Auch Netanjahus Plan mit Saudi-Arabien wackelt

Doch es sind nicht nur die Probleme mit dem verfeindeten Nachbarland Libanon, die Netanjahu außenpolitisch unter Druck setzen. Als vor wenigen Wochen eine iranisch-saudische Annäherung unter Chinas Vermittlung bekannt wurde, war das ein Schlag gegen das Kernstück von Netanjahus Außenpolitik. Der Ministerpräsident hatte angestrebt, auch Riad in die Abraham-Abkommen einzubinden - die Friedensverträge mit den Vereinigten Arabischen Emiraten (VAE), Bahrain, Sudan und Marokko -, um eine Anti-Iran-Koalition zu bilden.

Der israelische Oppositionsführer Jair Lapid hatte den Regierungschef daraufhin scharf kritisiert und gesagt, die Harmonisierung der Beziehungen zwischen Teheran und Riad stelle ein "vollständiges und gefährliches Versagen der israelischen Außenpolitik" dar und sei ein "Zusammenbruch der regionalen Verteidigungsmauer, die wir gegen Iran aufgebaut haben". So etwas passiere, "wenn man sich den ganzen Tag mit juristischem Wahnsinn beschäftigt, anstatt seine Arbeit zu tun, indem man sich mit Iran auseinandersetzt und die Beziehungen zu den USA stärkt", fügte Lapid hinzu.
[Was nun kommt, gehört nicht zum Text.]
(* ===== verification/CMem.v ===== *)
(** * Block memory operations: src/mem.c

    [_memset] and [_memcpy] work eight bytes at a time and finish with the
    remaining [n & 7] bytes; the theorems state that the word loop and the tail
    together write exactly the [n] bytes of the plain [memset(p, 0, n)] and
    [memcpy], and nothing outside them. *)

From S2P Require Import Prelude Endian.

(** [while (n--) *s++ = 0LL;] : [k] stores of an eight-byte zero from [s]. *)
Fixpoint memset_words (m : mem) (s : Z) (k : nat) : mem :=
  match k with
  | O => m
  | S k => memset_words (mstore m s (le_bytes 8 0)) (s + 8) k
  end.

(** [while (p--) *c++ = '\0';] *)
Fixpoint memset_tail (m : mem) (c : Z) (p : nat) : mem :=
  match p with
  | O => m
  | S p => memset_tail (mstore m c [0]) (c + 1) p
  end.

Definition _memset (m : mem) (o n : Z) : mem :=
  let p := Z.land n 7 in
  let w := Z.shiftr n 3 in
  memset_tail (memset_words m o (Z.to_nat w)) (o + 8 * w) (Z.to_nat p).

(** [while (n--) *d++ = *s++;] between two distinct objects. *)
Fixpoint memcpy_words (md : mem) (d : Z) (ms : mem) (s : Z) (k : nat) : mem :=
  match k with
  | O => md
  | S k => memcpy_words (mstore md d (mload ms s 8)) (d + 8) ms (s + 8) k
  end.

Fixpoint memcpy_tail (md : mem) (d : Z) (ms : mem) (s : Z) (p : nat) : mem :=
  match p with
  | O => md
  | S p => memcpy_tail (mstore md d (mload ms s 1)) (d + 1) ms (s + 1) p
  end.

Definition _memcpy (md : mem) (d : Z) (ms : mem) (s n : Z) : mem :=
  let p := Z.land n 7 in
  let w := Z.shiftr n 3 in
  memcpy_tail (memcpy_words md d ms s (Z.to_nat w)) (d + 8 * w) ms (s + 8 * w) (Z.to_nat p).

(** ** Each loop is one block store *)

Lemma mstore_mstore m o d1 d2 :
  mstore (mstore m o d1) (o + blen d1) d2 ≡ₘ mstore m o (d1 ++ d2).
Proof.
  intros i. unfold mstore. rewrite blen_app. pose proof (blen_nonneg d1).
  pose proof (blen_nonneg d2). zdecide; try done.
  - rewrite nth_lookup, (nth_lookup (d1 ++ d2)), lookup_app_r by (unfold blen in *; lia).
    do 2 f_equal. unfold blen. lia.
  - rewrite !nth_lookup, lookup_app_l by (unfold blen in *; lia). done.
Qed.

Lemma mstore_nil m o : mstore m o [] ≡ₘ m.
Proof. intros i. by rewrite mstore_out by blia. Qed.

Lemma mfill_mstore m o n v : mfill m o n v ≡ₘ mstore m o (replicate (Z.to_nat n) v).
Proof.
  intros i. unfold mfill, mstore. rewrite blen_replicate. zdecide; try done.
  rewrite nth_lookup, lookup_replicate_2 by lia. done.
Qed.

Lemma memset_words_spec m s k : memset_words m s k ≡ₘ mstore m s (replicate (8 * k) 0).
Proof.
  revert m s; induction k as [|k IH]; intros m s; cbn [memset_words].
  - by rewrite mstore_nil.
  - rewrite IH. replace (s + 8) with (s + blen (le_bytes 8 0)) by done.
    rewrite mstore_mstore. replace (8 * S k)%nat with (8 + 8 * k)%nat by lia. done.
Qed.

Lemma memset_tail_spec m c p : memset_tail m c p ≡ₘ mstore m c (replicate p 0).
Proof.
  revert m c; induction p as [|p IH]; intros m c; cbn [memset_tail].
  - by rewrite mstore_nil.
  - rewrite IH. replace (c + 1) with (c + blen [0]) by done. by rewrite mstore_mstore.
Qed.

Lemma memcpy_words_spec md d ms s k :
  memcpy_words md d ms s k ≡ₘ mstore md d (mload ms s (8 * Z.of_nat k)).
Proof.
  revert md d s; induction k as [|k IH]; intros md d s; cbn [memcpy_words].
  - rewrite mload_0 by lia. by rewrite mstore_nil.
  - rewrite IH. replace (d + 8) with (d + blen (mload ms s 8)) by (rewrite blen_mload; lia).
    rewrite mstore_mstore, <- mload_split by lia. do 2 f_equiv. lia.
Qed.

Lemma memcpy_tail_spec md d ms s p :
  memcpy_tail md d ms s p ≡ₘ mstore md d (mload ms s (Z.of_nat p)).
Proof.
  revert md d s; induction p as [|p IH]; intros md d s; cbn [memcpy_tail].
  - rewrite mload_0 by lia. by rewrite mstore_nil.
  - rewrite IH. replace (d + 1) with (d + blen (mload ms s 1)) by (rewrite blen_mload; lia).
    rewrite mstore_mstore, <- mload_split by lia. do 2 f_equiv. lia.
Qed.

(** [n] splits into its eight-byte words and the tail of [n & 7] bytes. *)
Lemma words_and_tail n :
  0 <= n -> 8 * Z.shiftr n 3 + Z.land n 7 = n /\ 0 <= Z.shiftr n 3 /\ 0 <= Z.land n 7.
Proof.
  intros. change 7 with (Z.ones 3). rewrite Z.land_ones, Z.shiftr_div_pow2 by lia.
  pose proof (Z.div_mod n (2 ^ 3) ltac:(lia)). pose proof (Z.mod_pos_bound n (2 ^ 3) ltac:(lia)).
  pose proof (Z.div_pos n (2 ^ 3)). lia.
Qed.

Lemma _memset_fill m o n : 0 <= n -> _memset m o n ≡ₘ mfill m o n 0.
Proof.
  intros Hn. destruct (words_and_tail n Hn) as (E & Hw & Hp). unfold _memset.
  rewrite memset_tail_spec, memset_words_spec, mfill_mstore.
  replace (o + 8 * Z.shiftr n 3)
    with (o + blen (replicate (8 * Z.to_nat (Z.shiftr n 3)) 0)) by blia.
  rewrite mstore_mstore, <- replicate_add. do 2 f_equiv. lia.
Qed.

Lemma _memcpy_copy md d ms s n :
  0 <= n -> _memcpy md d ms s n ≡ₘ mstore md d (mload ms s n).
Proof.
  intros Hn. destruct (words_and_tail n Hn) as (E & Hw & Hp). unfold _memcpy.
  rewrite memcpy_tail_spec, memcpy_words_spec. rewrite !Z2Nat.id by lia.
  replace (d + 8 * Z.shiftr n 3) with (d + blen (mload ms s (8 * Z.shiftr n 3)))
    by (rewrite blen_mload; lia).
  rewrite mstore_mstore, <- mload_split, E by lia. done.
Qed.

(** ** Consecutive stores *)

Lemma mload_mstore2 m o d1 d2 :
  mload (mstore (mstore m o d1) (o + blen d1) d2) o (blen d1 + blen d2) = d1 ++ d2.
Proof. rewrite mstore_mstore, <- blen_app. apply mload_mstore. Qed.

Lemma same_outside_mstore2 m o d1 d2 n :
  blen d1 + blen d2 <= n ->
  same_outside o n m (mstore (mstore m o d1) (o + blen d1) d2).
Proof.
  intros Hn i Hi. rewrite (mstore_mstore m o d1 d2 i), mstore_out; [done|].
  rewrite blen_app. lia.
Qed.
Lemma add_block_all a b : length b = length a -> Forall is_byte a -> Forall is_byte b -> Forall is_byte (add_block a b).
Proof.
  intros Hl Ha. revert b Hl. induction Ha as [|x a Hx Ha IH]; intros [|y b] Hl Hb; try done.
  apply Forall_cons in Hb as [Hy Hb]. constructor; [auto with aes|]. apply IH; [by injection Hl|done].
Qed.

Lemma add_block_block s k : is_block s -> is_block k -> is_block (add_block s k).
Proof.
  intros [Ls Hs] [Lk Hk]. split; [unfold add_block; rewrite length_zip_with; lia|apply add_block_all; [congruence|done..]].
Qed.

Lemma sub_bytes_block s : is_block s -> is_block (sub_bytes s).
Proof.
  intros [L H]. split; [by unfold sub_bytes; rewrite length_fmap|]. apply Forall_fmap.
  eapply Forall_impl; [exact H|]. intros b. apply sbox_byte.
Qed.

(** The sixteen bytes of a block, for the permutations. *)
Ltac sixteen s :=
  let H := fresh in intros H; let L := fresh in let B := fresh in destruct H as [L B];
  do 16 (destruct s as [|? s]; [done|]); destruct s; [|done]; clear L;
  rewrite ?Forall_cons in B; destruct B as (?&?&?&?&?&?&?&?&?&?&?&?&?&?&?&?&_).

Lemma shift_rows_block s : is_block s -> is_block (shift_rows s).
Proof.
  sixteen s. split; [done|]. cbv -[is_byte].
  repeat (apply Forall_cons; split; [done|]). by apply Forall_nil.
Qed.

Lemma mix_columns_block s : is_block s -> is_block (mix_columns s).
Proof. apply each_column_block, column_times_col. Qed.
Lemma inv_mix_columns_block s : is_block s -> is_block (inv_mix_columns s).
Proof. apply each_column_block, column_times_col. Qed.

#[export] Hint Resolve add_block_block sub_bytes_block shift_rows_block mix_columns_block inv_mix_columns_block : aes.

(** ** Every transformation has its inverse *)

Lemma add_block_twice s k : length k = length s -> add_block (add_block s k) k = s.
Proof.
  revert k. induction s as [|a s IH]; intros [|b k] Hl; try done. cbn. f_equal; [apply lxor_cancel|].
  apply IH. by injection Hl.
Qed.

Lemma inv_sub_sub s : is_block s -> inv_sub_bytes (sub_bytes s) = s.
Proof.
  intros [_ H]. unfold inv_sub_bytes, sub_bytes. rewrite <- list_fmap_compose.
  rewrite <- (list_fmap_id s) at 2. apply list_fmap_ext. intros i b Hb. cbn.
  apply inv_sbox_sbox. rewrite Forall_lookup in H. by eapply H.
Qed.

Lemma inv_shift_shift s : is_block s -> inv_shift_rows (shift_rows s) = s.
Proof. sixteen s. reflexivity. Qed.

Lemma inv_mix_columns_mix s : is_block s -> inv_mix_columns (mix_columns s) = s.
Proof.
  intros (c0 & c1 & c2 & c3 & -> & H0 & H1 & H2 & H3)%is_block_cols. unfold mix_columns, inv_mix_columns.
  rewrite each_column_app by (apply H0 || apply H1 || apply H2 || apply H3).
  assert (forall c, is_col c -> length (mix_column c) = 4%nat) as Hc by (intros c Hc; apply column_times_col, Hc).
  rewrite each_column_app by auto. rewrite !inv_mix_mix by done. done.
Qed.
(* ===== verification/PolarAesSpec.v ===== *)
(** * The bundled AES is AES

    [PolarAes.v] computes the functions of [Fips197.v]: the tables are the S-box and
    the products with it, each round of table look-ups is a round of the standard,
    the key schedules are the key expansion, and CBC chains the blocks. *)

From AAC_tactics Require Import AAC.
From S2P Require Import Prelude Endian PolarAes Fips197.

(** ** Words as columns *)

(** The four bytes of a word. *)
Definition word_bytes (x : Z) : bytes := [byte_at x 0; byte_at x 8; byte_at x 16; byte_at x 24].

Lemma byte_at_u8 x k : byte_at x k = u8 (Z.shiftr x k).
Proof. apply land_255. Qed.

Lemma byte_at_byte x k : is_byte (byte_at x k).
Proof. rewrite byte_at_u8. apply is_byte_u8. Qed.
#[export] Hint Resolve byte_at_byte : aes.

Lemma PUT_word_bytes x : PUT_UINT32_LE x = word_bytes x.
Proof. unfold word_bytes. by rewrite !byte_at_u8, Z.shiftr_0_r. Qed.

Lemma word_bytes_col x : is_col (word_bytes x).
Proof. split; [done|]. repeat (apply Forall_cons; split; [apply byte_at_byte|]). by apply Forall_nil. Qed.

Lemma word_bytes_lxor a b : word_bytes (Z.lxor a b) = add_block (word_bytes a) (word_bytes b).
Proof. unfold word_bytes. cbn [add_block zip_with]. by rewrite !byte_at_u8, !Z.shiftr_lxor, !u8_lxor. Qed.

(** Byte by byte, in another order. *)
Ltac each_byte :=
  repeat match goal with |- context [gmul ?k ?x] => generalize (gmul k x); intro end;
  repeat (apply (f_equal2 cons); [aac_reflexivity|]); reflexivity.

(** A fact about words made of one byte. *)
Ltac word_of_byte := intros b Hb;
  match goal with |- ?l = ?r =>
    let f := eval pattern b in (bool_decide (l = r)) in
    match f with ?P b => apply (bool_decide_unpack _); apply Is_true_true, (all_bytes_elim P); [by vm_compute|exact Hb] end
  end.

Lemma word_bytes_0 : forall b, is_byte b -> word_bytes b = [b; 0; 0; 0].
Proof. word_of_byte. Qed.
Lemma word_bytes_8 : forall b, is_byte b -> word_bytes (Z.shiftl b 8) = [0; b; 0; 0].
Proof. word_of_byte. Qed.
Lemma word_bytes_16 : forall b, is_byte b -> word_bytes (Z.shiftl b 16) = [0; 0; b; 0].
Proof. word_of_byte. Qed.
Lemma word_bytes_24 : forall b, is_byte b -> word_bytes (Z.shiftl b 24) = [0; 0; 0; b].
Proof. word_of_byte. Qed.

Lemma word_bytes_xor w a b c d : is_byte a -> is_byte b -> is_byte c -> is_byte d ->
  word_bytes (xor_word w a b c d) = add_block [a; b; c; d] (word_bytes w).
Proof.
  intros. unfold xor_word. rewrite !word_bytes_lxor, (word_bytes_0 a), (word_bytes_8 b), (word_bytes_16 c), (word_bytes_24 d) by done.
  unfold word_bytes. cbn [add_block zip_with]. each_byte.
Qed.

Lemma word_bytes_get b i : Forall is_byte b -> (i + 4 <= length b)%nat ->
  word_bytes (GET_UINT32_LE b i) = slice (Z.of_nat i) 4 b.
Proof.
  intros Hb Hi. unfold slice, GET_UINT32_LE. rewrite Nat2Z.id. change (Z.to_nat 4) with 4%nat.
  rewrite <- (firstn_skipn i b) in Hb. apply Forall_app in Hb as [_ Hb].
  assert (length (drop i b) = length b - i)%nat as Hl by apply length_drop.
  assert (forall j, (j < 4)%nat -> b !!! (i + j)%nat = drop i b !!! j) as Hj.
  { intros j Hj. by rewrite lookup_total_drop. }
  rewrite <- (Nat.add_0_r i) at 1. rewrite !Hj by lia.
  destruct (drop i b) as [|x0 [|x1 [|x2 [|x3 l]]]]; cbn [length] in Hl; [lia..|].
  rewrite !Forall_cons in Hb. destruct Hb as (H0 & H1 & H2 & H3 & _). cbn.
  replace (Z.lor (Z.lor (Z.lor x0 (Z.shiftl x1 8)) (Z.shiftl x2 16)) (Z.shiftl x3 24))
    with (le_val [x0; x1; x2; x3]).
  - pose proof (le_bytes_le_val [x0; x1; x2; x3]) as E. unfold word_bytes, byte_at. cbn [length le_bytes] in E.
    rewrite !Z.shiftr_shiftr in E by lia. rewrite Z.shiftr_0_r. apply E. rewrite !Forall_cons, Forall_nil. done.
  - cbn [le_val]. rewrite Z.shiftl_0_l, Z.lor_0_r, !Z.shiftl_lor, !Z.shiftl_shiftl by lia.
    by rewrite !Z.lor_assoc.
Qed.

(** ** The tables *)

Lemma fsb_sbox b : is_byte b -> fsb b = sbox b.
Proof. intros Hb. rewrite sbox_value by done. unfold fsb. by replace (FSb tables) with sbox_values by (vm_compute; reflexivity). Qed.

Lemma rsb_inv_sbox b : is_byte b -> rsb b = inv_sbox b.
Proof.
  intros Hb. assert ((0 <=? rsb b) && (rsb b <? 256) && (fsb (rsb b) =? b) = true) as H.
  { apply (all_bytes_elim (fun b => (0 <=? rsb b) && (rsb b <? 256) && (fsb (rsb b) =? b))); [by vm_compute|done]. }
  apply andb_true_iff in H as [[?%Z.leb_le ?%Z.ltb_lt]%andb_true_iff E%Z.eqb_eq].
  assert (is_byte (rsb b)) as Hr by done. rewrite fsb_sbox in E by done. rewrite <- E at 2. by rewrite inv_sbox_sbox.
Qed.

Lemma inv_sbox_byte b : is_byte b -> is_byte (inv_sbox b).
Proof.
  intros Hb. rewrite <- rsb_inv_sbox by done.
  assert ((0 <=? rsb b) && (rsb b <? 256) = true) as [?%Z.leb_le ?%Z.ltb_lt]%andb_true_iff; [|done].
  apply (all_bytes_elim (fun b => (0 <=? rsb b) && (rsb b <? 256))); [by vm_compute|done].
Qed.
#[export] Hint Resolve inv_sbox_byte : aes.

(** Each table holds a column of the matrix, times the S-box. *)
Lemma FT0_col : forall b, is_byte b ->
  word_bytes ((FT0 tables).[b]) = [gmul 2 (fsb b); gmul 1 (fsb b); gmul 1 (fsb b); gmul 3 (fsb b)].
Proof. word_of_byte. Qed.
Lemma FT1_col : forall b, is_byte b ->
  word_bytes ((FT1 tables).[b]) = [gmul 3 (fsb b); gmul 2 (fsb b); gmul 1 (fsb b); gmul 1 (fsb b)].
Proof. word_of_byte. Qed.
Lemma FT2_col : forall b, is_byte b ->
  word_bytes ((FT2 tables).[b]) = [gmul 1 (fsb b); gmul 3 (fsb b); gmul 2 (fsb b); gmul 1 (fsb b)].
Proof. word_of_byte. Qed.
Lemma FT3_col : forall b, is_byte b ->
  word_bytes ((FT3 tables).[b]) = [gmul 1 (fsb b); gmul 1 (fsb b); gmul 3 (fsb b); gmul 2 (fsb b)].
Proof. word_of_byte. Qed.
Lemma RT0_col : forall b, is_byte b ->
  word_bytes ((RT0 tables).[b]) = [gmul 14 (rsb b); gmul 9 (rsb b); gmul 13 (rsb b); gmul 11 (rsb b)].
Proof. word_of_byte. Qed.
Lemma RT1_col : forall b, is_byte b ->
  word_bytes ((RT1 tables).[b]) = [gmul 11 (rsb b); gmul 14 (rsb b); gmul 9 (rsb b); gmul 13 (rsb b)].
Proof. word_of_byte. Qed.
Lemma RT2_col : forall b, is_byte b ->
  word_bytes ((RT2 tables).[b]) = [gmul 13 (rsb b); gmul 11 (rsb b); gmul 14 (rsb b); gmul 9 (rsb b)].
Proof. word_of_byte. Qed.
Lemma RT3_col : forall b, is_byte b ->
  word_bytes ((RT3 tables).[b]) = [gmul 9 (rsb b); gmul 13 (rsb b); gmul 11 (rsb b); gmul 14 (rsb b)].
Proof. word_of_byte. Qed.

(** A word of a round is a column of the standard's round. *)
Lemma forward_column w a b c d : is_byte a -> is_byte b -> is_byte c -> is_byte d ->
  word_bytes (xor5 w ((FT0 tables).[a]) ((FT1 tables).[b]) ((FT2 tables).[c]) ((FT3 tables).[d])) =
  add_block (mix_column [sbox a; sbox b; sbox c; sbox d]) (word_bytes w).
Proof.
  intros. unfold xor5. rewrite !word_bytes_lxor, FT0_col, FT1_col, FT2_col, FT3_col, !fsb_sbox by done.
  unfold word_bytes. cbn [mix_column column_times add_block zip_with]. unfold dot.
  each_byte.
Qed.

Lemma reverse_column w a b c d : is_byte a -> is_byte b -> is_byte c -> is_byte d ->
  word_bytes (xor5 w ((RT0 tables).[a]) ((RT1 tables).[b]) ((RT2 tables).[c]) ((RT3 tables).[d])) =
  add_block (inv_mix_column [inv_sbox a; inv_sbox b; inv_sbox c; inv_sbox d]) (word_bytes w).
Proof.
  intros. unfold xor5. rewrite !word_bytes_lxor, RT0_col, RT1_col, RT2_col, RT3_col, !rsb_inv_sbox by done.
  unfold word_bytes. cbn [inv_mix_column column_times add_block zip_with]. unfold dot.
  each_byte.
Qed.

(** ** Rounds *)

(** X0 to X3 as a block, and the four words from position [p] on. *)
Definition state_of (x : quad) : bytes :=
  let '(X0, X1, X2, X3) := x in word_bytes X0 ++ word_bytes X1 ++ word_bytes X2 ++ word_bytes X3.

Definition key_at (rk : list Z) (p : nat) : bytes :=
  word_bytes (rk !!! (p + 0)%nat) ++ word_bytes (rk !!! (p + 1)%nat) ++
  word_bytes (rk !!! (p + 2)%nat) ++ word_bytes (rk !!! (p + 3)%nat).

Lemma state_of_block x : is_block (state_of x).
Proof. destruct x as [[[X0 X1] X2] X3]. apply is_block_cols. do 4 eexists. split; [done|]. auto using word_bytes_col. Qed.

Lemma key_at_block rk p : is_block (key_at rk p).
Proof. apply is_block_cols. do 4 eexists. split; [done|]. auto using word_bytes_col. Qed.
#[export] Hint Resolve state_of_block key_at_block : aes.

Lemma mix_col_length p q r s a b c d : length (column_times p q r s [a; b; c; d]) = 4%nat.
Proof. done. Qed.

Lemma fround_round rk p y : state_of (AES_FROUND rk p y) = round (state_of y) (key_at rk p).
Proof.
  destruct y as [[[Y0 Y1] Y2] Y3]. cbn [AES_FROUND state_of].
  rewrite !forward_column by apply byte_at_byte. unfold round, key_at, mix_columns, mix_column.
  match goal with |- _ = add_block (each_column _ (shift_rows (sub_bytes ?s))) _ =>
    change (shift_rows (sub_bytes s)) with
      ([sbox (byte_at Y0 0); sbox (byte_at Y1 8); sbox (byte_at Y2 16); sbox (byte_at Y3 24)] ++
       [sbox (byte_at Y1 0); sbox (byte_at Y2 8); sbox (byte_at Y3 16); sbox (byte_at Y0 24)] ++
       [sbox (byte_at Y2 0); sbox (byte_at Y3 8); sbox (byte_at Y0 16); sbox (byte_at Y1 24)] ++
       [sbox (byte_at Y3 0); sbox (byte_at Y0 8); sbox (byte_at Y1 16); sbox (byte_at Y2 24)]) end.
  rewrite each_column_app by done. by rewrite !add_block_app by done.
Qed.

Lemma rround_round rk p y :
  state_of (AES_RROUND rk p y) =
  add_block (inv_mix_columns (inv_sub_bytes (inv_shift_rows (state_of y)))) (key_at rk p).
Proof.
  destruct y as [[[Y0 Y1] Y2] Y3]. cbn [AES_RROUND state_of].
  rewrite !reverse_column by apply byte_at_byte. unfold key_at, inv_mix_columns, inv_mix_column.
  match goal with |- _ = add_block (each_column _ (inv_sub_bytes (inv_shift_rows ?s))) _ =>
    change (inv_sub_bytes (inv_shift_rows s)) with
      ([inv_sbox (byte_at Y0 0); inv_sbox (byte_at Y3 8); inv_sbox (byte_at Y2 16); inv_sbox (byte_at Y1 24)] ++
       [inv_sbox (byte_at Y1 0); inv_sbox (byte_at Y0 8); inv_sbox (byte_at Y3 16); inv_sbox (byte_at Y2 24)] ++
       [inv_sbox (byte_at Y2 0); inv_sbox (byte_at Y1 8); inv_sbox (byte_at Y0 16); inv_sbox (byte_at Y3 24)] ++
       [inv_sbox (byte_at Y3 0); inv_sbox (byte_at Y2 8); inv_sbox (byte_at Y1 16); inv_sbox (byte_at Y0 24)]) end.
  rewrite each_column_app by done. by rewrite !add_block_app by done.
Qed.

Lemma last_fround_last rk p y :
  state_of (last_fround rk p y) = add_block (shift_rows (sub_bytes (state_of y))) (key_at rk p).
Proof.
  destruct y as [[[Y0 Y1] Y2] Y3]. cbn [last_fround state_of].
  rewrite !fsb_sbox by apply byte_at_byte. rewrite !word_bytes_xor by (apply sbox_byte, byte_at_byte). done.
Qed.

Lemma last_rround_last rk p y :
  state_of (last_rround rk p y) = add_block (inv_sub_bytes (inv_shift_rows (state_of y))) (key_at rk p).
Proof.
  destruct y as [[[Y0 Y1] Y2] Y3]. cbn [last_rround state_of].
  rewrite !rsb_inv_sbox by apply byte_at_byte. rewrite !word_bytes_xor by (apply inv_sbox_byte, byte_at_byte). done.
Qed.

(** The unrolled loop is a fold over the round keys. *)
Lemma double_rounds_fold (round : nat -> quad -> quad) (R : bytes -> bytes -> bytes) rk :
  (forall p y, state_of (round p y) = R (state_of y) (key_at rk p)) ->
  forall k p x, (double_rounds round k p x).1 = (p + 8 * k)%nat /\
    state_of (double_rounds round k p x).2 =
    foldl R (state_of x) ((fun i => key_at rk (p + 4 * i)%nat) <$> seq 0 (2 * k)).
Proof.
  intros HR. induction k as [|k IH]; intros p x; [split; [cbn; lia|done]|].
  cbn [double_rounds]. destruct (IH (p + 8)%nat (round (p + 4)%nat (round p x))) as [-> ->].
  split; [lia|]. replace (2 * S k)%nat with (S (S (2 * k))) by lia. cbn [seq fmap list_fmap foldl].
  rewrite !HR, Nat.mul_0_r, Nat.add_0_r, Nat.mul_1_r.
  rewrite <- (fmap_S_seq 1), <- (fmap_S_seq 0), <- !list_fmap_compose. f_equal.
  apply list_fmap_ext. intros ? i _. unfold compose. f_equal. lia.
Qed.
Dass sich Saudi-Arabien nun Iran und nicht Israel angenähert hat, erklärt Daniel Gerlach auch mit der neuerlichen Gewalt und der Haltung der israelischen Regierung gegenüber den Palästinensern. Um zu schlichten, haben sich vergangenen Sonntag Vertreter der israelischen und palästinensischen Seite in Ägypten getroffen und sich zu einer Deeskalation verpflichtet. Ziel sei ein "umfassender, gerechter und dauerhafter Frieden", hieß es in einer gemeinsamen Erklärung.

Die Vereinbarung bedeutet einen Durchbruch - zumindest auf dem Papier. Zwar hat man sich in Scharm el-Scheich fürs Erste geeinigt. Doch die Hamas und andere palästinensische Gruppierungen kritisierten laut israelischen Medienberichten die Palästinensische Autonomiebehörde, die Teile der besetzten Gebiete verwaltet, für ihre Teilnahme an dem Treffen, das unter der Schirmherrschaft der USA stattfand. Für Gerlach ein Indiz, wie verhärtet die Fronten sind. Früher seien Sicherheitsfachleute der Palästinensischen Autonomiebehörde bei den Israelis ein- und ausgegangen. Dass sie das nun auf fremdem Boden und unter Vermittlung der USA machen, verheiße nichts Gutes, so Gerlach. "Solche Verhandlungen wie in Ägypten hat man früher mit der Hamas geführt, aber nicht mit der Autonomiebehörde."